MATERIAL SUPPLIED below:

Lemma mg_set_belief_inv sign_dict edges (sg : MultiDiGraph FlatAttrs) e b :
  signed_inv sign_dict edges (mg_adj sg) →
  signed_inv sign_dict edges (mg_adj (mg_set_belief sg e b)).
Proof.
  intros Hinv. destruct e as [[u v] key]. unfold mg_set_belief.
  destruct (od_get u (mg_adj sg)) as [nbrs|] eqn:Hu; [|done].
  destruct (od_get v nbrs) as [keydict|] eqn:Hv; [|done].
  destruct (od_get key keydict) as [fa|] eqn:Hk; [|done].
  assert (adj_get (mg_adj sg) u v = Some keydict) as Hkd.
  { unfold adj_get. by rewrite Hu. }
  cbn [mg_adj].
  assert (od_set u (od_set v (od_set key (set_belief b fa) keydict) nbrs)
            (mg_adj sg)
          = adj_put (mg_adj sg) u v
              (od_set key (set_belief b fa)
                 (default [] (adj_get (mg_adj sg) u v)))) as ->.
  { unfold adj_put. by rewrite Hkd, Hu. }
  apply od_get_Some_elem in Hk.
  apply signed_inv_put; [done| |].
  - right. rewrite Hkd. simpl. apply list_elem_of_fmap. by exists (key, fa).
  - simpl. intros d Hd. destruct Hinv as [_ Hinv].
    destruct (Hinv u v keydict Hkd) as (_ & _ & Hst). by apply (Hst key fa).
Qed.

Lemma update_loop_mg sign_dict edges
    (f : MultiDiGraph FlatAttrs → value * value * value → M longfloat)
    es (sg sg' : MultiDiGraph FlatAttrs) l :
  foldM (λ g e, b <- f g e ;; ret (mg_set_belief g e b)) sg es
  = (l, inr sg') →
  signed_inv sign_dict edges (mg_adj sg) →
  signed_inv sign_dict edges (mg_adj sg').
Proof.
  revert sg l. induction es as [|e es IH]; intros sg l.
  - by intros [= _ <-].
  - cbn [foldM]. intros (l1 & sg1 & l2 & Hstep & Hrest & ->)%bind_inr Hinv.
    apply bind_inr in Hstep as (l3 & b & l4 & _ & [= <- <-] & _).
    eapply IH; [done|]. by apply mg_set_belief_inv.
Qed.

Lemma update_edge_belief_mg sign_dict edges fmt score
    (sg sg' : MultiDiGraph FlatAttrs) method l :
  _update_edge_belief fmt score sg method = (l, inr sg') →
  signed_inv sign_dict edges (mg_adj sg) →
  signed_inv sign_dict edges (mg_adj sg').
Proof.
  unfold _update_edge_belief, update_with.
  destruct method as [|name|f]; repeat case_decide; apply update_loop_mg.
Qed.

Lemma signed_inv_empty sign_dict edges :
  signed_inv sign_dict edges (mg_adj (@mg_empty FlatAttrs)).
Proof. split; [apply adj_wf_nil|]. by intros u v keydict. Qed.

Lemma to_signed_graph_inv fmt score (self : IndraNet) sign_dict method
    logs (SG : MultiDiGraph FlatAttrs) :
  to_signed_graph fmt score self sign_dict method = (logs, inr SG) →
  signed_inv sign_dict (mg_edges_data self) (mg_adj SG).
Proof.
  unfold to_signed_graph.
  intros (l1 & sg1 & l2 & Hloop & Hupd & ->)%bind_inr.
  eapply update_edge_belief_mg; [done|].
  eapply to_signed_graph_loop_inr; [done|done|apply signed_inv_empty].
Qed.

(** The flattened edges of a pair in the edge view are the keys of its
    key dictionary. *)
Lemma signed_edges_between_keys (SG : MultiDiGraph FlatAttrs) u v :
  adj_wf (mg_adj SG) →
  signed_edges_between SG u v
  = (λ k, (u, v, k)) <$> od_keys (default [] (adj_get (mg_adj SG) u v)).
Proof.
  intros Hwf. unfold signed_edges_between.
  transitivity (from_option
                  (λ keydict : odict value FlatAttrs,
                     '(k, _) ← keydict; [(u, v, k)])
                  [] (adj_get (mg_adj SG) u v)).
  - apply (filter_adj_bind
             (λ u' v' (keydict : odict value FlatAttrs),
                '(k, _) ← keydict; [(u', v', k)])
             (λ e : value * value * value, e.1.1 = u ∧ e.1.2 = v) u v);
      [|done].
    intros u' v' keydict b ([k fa] & ->%list_elem_of_singleton & _)%list_elem_of_bind.
    done.
  - destruct (adj_get (mg_adj SG) u v) as [keydict|]; [|done]. simpl.
    unfold od_keys. induction keydict as [|[k fa] keydict IH]; [done|].
    csimpl. by rewrite IH.
Qed.

Lemma remove_dups_fmap_length {A B} `{EqDecision A, EqDecision B}
    (f : A → B) (l : list A) :
  length (remove_dups (f <$> l)) ≤ length (remove_dups l).
Proof.
  rewrite <- (length_fmap f (remove_dups l)).
  apply submseteq_length, NoDup_submseteq; [apply NoDup_remove_dups|].
  intros y (x & -> & Hx)%elem_of_remove_dups%list_elem_of_fmap.
  apply list_elem_of_fmap. exists x. by rewrite elem_of_remove_dups.
Qed.

(** C5: when signed flattening returns, the edge view has, for each
    ordered pair, no edge twice and at most as many flattened edges as the
    mapping has distinct sign values; hence at most 2 when the mapping
    takes at most two sign values [s1] and [s2], as a mapping into the
    signs [+1] and [-1] does.  Every statement grouped on a flattened edge
    is a raw edge of that pair whose [stmt_type] is in the mapping: a raw
    edge whose type is absent contributes to no flattened edge. *)
Theorem to_signed_graph_bounds fmt score (self : IndraNet)
    (sign_dict : odict value value)
    (method : flattening_method (MultiDiGraph FlatAttrs))
    (logs : list log_record) (SG : MultiDiGraph FlatAttrs) (u v : value) :
  to_signed_graph fmt score self sign_dict method = (logs, inr SG) →
  NoDup (signed_edges_between SG u v)
  ∧ length (signed_edges_between SG u v)
    ≤ length (remove_dups (od_values sign_dict))
  ∧ (∀ s1 s2, (∀ s, s ∈ od_values sign_dict → s = s1 ∨ s = s2) →
              length (signed_edges_between SG u v) ≤ 2)
  ∧ ∀ key fa data,
      mg_edge_data SG (u, v, key) = Some fa → data ∈ statements fa →
      (u, v, data) ∈ mg_edges_data self ∧ typed_by sign_dict data.
Proof.
  intros Hrun.
  destruct (to_signed_graph_inv _ _ _ _ _ _ _ Hrun) as [Hwf Hinv].
  rewrite (signed_edges_between_keys SG u v Hwf).
  destruct (adj_get (mg_adj SG) u v) as [keydict|] eqn:Hkd.
  - destruct (Hinv u v keydict Hkd) as (Hnd & Hkeys & Hst). simpl.
    split_and!.
    + apply NoDup_fmap_2; [|done]. by intros k1 k2 [= ->].
    + rewrite length_fmap.
      trans (length (remove_dups (norm_sign <$> od_values sign_dict)));
        [|apply remove_dups_fmap_length].
      apply submseteq_length, NoDup_submseteq; [done|].
      intros k Hk. by apply elem_of_remove_dups, Hkeys.
    + intros s1 s2 Hsigns. rewrite length_fmap.
      change 2 with (length [norm_sign s1; norm_sign s2]).
      apply submseteq_length, NoDup_submseteq; [done|].
      intros k (s & -> & Hs)%Hkeys%list_elem_of_fmap.
      destruct (Hsigns s Hs) as [->| ->]; set_solver.
    + intros key fa data Hfa Hdata.
      unfold mg_edge_data, mg_keydict in Hfa.
      fold (adj_get (mg_adj SG) u v) in Hfa. rewrite Hkd in Hfa.
      simpl in Hfa. apply od_get_Some_elem in Hfa. by apply (Hst key fa).
  - simpl. split_and!; [constructor|lia|intros; lia|].
    intros key fa data Hfa. unfold mg_edge_data, mg_keydict in Hfa.
    fold (adj_get (mg_adj SG) u v) in Hfa. by rewrite Hkd in Hfa.
Qed.

Lemma to_signed_graph_bounds_witness :
  NoDup (signed_edges_between two_signs_signed (VStr "A") (VStr "B"))
  ∧ length (signed_edges_between two_signs_signed (VStr "A") (VStr "B"))
    ≤ length (remove_dups (od_values two_signs))
  ∧ (∀ s1 s2, (∀ s, s ∈ od_values two_signs → s = s1 ∨ s = s2) →
              length (signed_edges_between two_signs_signed
                        (VStr "A") (VStr "B")) ≤ 2)
  ∧ ∀ key fa data,
      mg_edge_data two_signs_signed (VStr "A", VStr "B", key) = Some fa →
      data ∈ statements fa →
      (VStr "A", VStr "B", data) ∈ mg_edges_data three_types_net
      ∧ typed_by two_signs data.
Proof.
  apply (to_signed_graph_bounds x87_extended example_scorer three_types_net
           two_signs (MethodStr "complementary_belief") []
           two_signs_signed).
  vm_compute. reflexivity.
Defined.

(** The bound of 2 rests on the signs being [+1] and [-1]: a dictionary
    that also maps a type to [0] is outside the sign mappings of the
    specification, and with it three parallel raw edges of three types
    become three flattened edges between the same ordered pair. *)
Example to_signed_graph_three_edges :
  to_signed_graph x87_extended example_scorer three_types_net three_signs
    (MethodStr "complementary_belief")
  = ([], inr three_types_signed)
  ∧ signed_edges_between three_types_signed (VStr "A") (VStr "B")
    = [(VStr "A", VStr "B", VInt 1); (VStr "A", VStr "B", VInt (-1));
       (VStr "A", VStr "B", VInt 0)]
  ∧ ¬ length (signed_edges_between three_types_signed (VStr "A") (VStr "B"))
      ≤ 2.
Proof.
  split_and!; [vm_compute; reflexivity..|]. vm_compute. lia.
Qed.

(** The signed scenario of the specification and the dropped type: under
    the two-sign mapping the Complex row is in no flattened edge. *)
Example two_signs_signed_edges :
  mg_edges two_signs_signed
  = [(VStr "A", VStr "B", VInt 1); (VStr "A", VStr "B", VInt (-1))]
  ∧ (stmt_hashes ∘ statements <$>
       od_values (default [] (adj_get (mg_adj two_signs_signed)
                                (VStr "A") (VStr "B"))))
    = [[Some (VInt 11)]; [Some (VInt 16)]].
Proof. split; vm_compute; reflexivity. Qed.

(** * Further properties *)

(** ** The raw edges of a table *)

Lemma add_node_pure_wf g spec :
  od_keys (mg_node g) = od_keys (mg_adj g) →
  adj_wf (mg_adj g) → adj_wf (mg_adj (add_node_pure g spec)).
Proof.
  intros Hal Hwf. unfold add_node_pure.
  destruct (od_mem spec.1 (mg_node g)) eqn:Hm; [done|]. cbn [mg_adj].
  rewrite (od_mem_keys_eq _ _ _ Hal) in Hm. apply od_mem_false in Hm.
  rewrite <- (od_set_fresh _ _ _ Hm). by apply adj_wf_touch.
Qed.

Lemma add_edge_pure_wf g u v data :
  adj_wf (mg_adj g) → adj_wf (mg_adj (add_edge_pure g u v data)).
Proof. intros Hwf. by apply (adj_wf_put (mg_adj g)). Qed.

Lemma add_row_pure_inv df g row :
  from_df_inv g → adj_wf (mg_adj g) →
  from_df_inv (add_row_pure df g row)
  ∧ adj_wf (mg_adj (add_row_pure df g row)).
Proof.
  intros Hinv Hwf.
  pose proof (add_node_pure_inv g (node_spec "agA" df row) Hinv) as Hinv1.
  pose proof (add_node_pure_inv _ (node_spec "agB" df row) Hinv1) as Hinv2.
  split.
  - apply add_edge_pure_inv; [done|]. apply add_node_pure_mono.
    apply (add_node_pure_known g (node_spec "agA" df row)), Hinv.
  - apply add_edge_pure_wf, add_node_pure_wf; [apply Hinv1|].
    apply add_node_pure_wf; [apply Hinv|done].
Qed.

Lemma foldl_add_row_pure_inv df (rows : list (Z * Row)) g :
  from_df_inv g → adj_wf (mg_adj g) →
  from_df_inv (foldl (add_row_pure df) g rows.*2)
  ∧ adj_wf (mg_adj (foldl (add_row_pure df) g rows.*2)).
Proof.
  revert g. induction rows as [|[index row] rows IH]; intros g Hinv Hwf;
    [done|].
  csimpl. destruct (add_row_pure_inv df g row Hinv Hwf) as [Hinv' Hwf'].
  by apply IH.
Qed.

(** Counting the entries of a dictionary after an assignment. *)
Lemma od_set_sum {K V} `{EqDecision K} (f : K * V → nat) k v
    (d : odict K V) :
  sum_list (f <$> od_set k v d) + from_option (λ v0, f (k, v0)) 0 (od_get k d)
  = sum_list (f <$> d) + f (k, v).
Proof.
  induction d as [|[k0 v0] d IH]; csimpl; [lia|].
  case_decide; subst; csimpl; lia.
Qed.

Lemma length_bind_sum {A B} (f : A → list B) (l : list A) :
  length (l ≫= f) = sum_list (length ∘ f <$> l).
Proof.
  induction l as [|a l IH]; [done|].
  rewrite bind_cons, length_app, IH. done.
Qed.

Lemma length_adj_bind {V B} (h : value → value → V → list B)
    (adj : odict value (odict value V)) :
  length (adj_bind h adj)
  = sum_list ((λ un : value * odict value V,
                 sum_list ((λ vx : value * V, length (h un.1 vx.1 vx.2))
                             <$> un.2)) <$> adj).
Proof.
  unfold adj_bind. rewrite length_bind_sum. f_equal.
  apply list_fmap_ext. intros i [u nbrs] _. simpl.
  rewrite length_bind_sum. f_equal.
  apply list_fmap_ext. by intros j [v x] _.
Qed.

(** The expansion of a table after [adj[u][v] = x]: the entry of the
    pair is exchanged. *)
Lemma length_adj_bind_put {V B} (h : value → value → V → list B)
    (adj : odict value (odict value V)) u v x :
  length (adj_bind h (adj_put adj u v x))
  + from_option (λ x0, length (h u v x0)) 0 (adj_get adj u v)
  = length (adj_bind h adj) + length (h u v x).
Proof.
  rewrite !length_adj_bind. unfold adj_put, adj_get.
  pose proof (od_set_sum
                (λ un : value * odict value V,
                   sum_list ((λ vx : value * V, length (h un.1 vx.1 vx.2))
                               <$> un.2))
                u (od_set v x (default [] (od_get u adj))) adj) as Houter.
  pose proof (od_set_sum (λ vx : value * V, length (h u vx.1 vx.2))
                v x (default [] (od_get u adj))) as Hinner.
  cbn [fst snd] in *.
  destruct (od_get u adj) as [nbrs|]; simpl in *; lia.
Qed.

Lemma length_keydict_edges {D} (u v : value) (keydict : odict value D) :
  length ('(_, data) ← keydict; [(u, v, data)]) = length keydict.
Proof.
  induction keydict as [|[k d] keydict IH]; [done|]. csimpl. by rewrite IH.
Qed.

End of MATERIAL SUPPLIED.

> WORK TASK: Tally every line above that has the word "pose", and report the total with no other words.

> WORKED SOLUTION: 4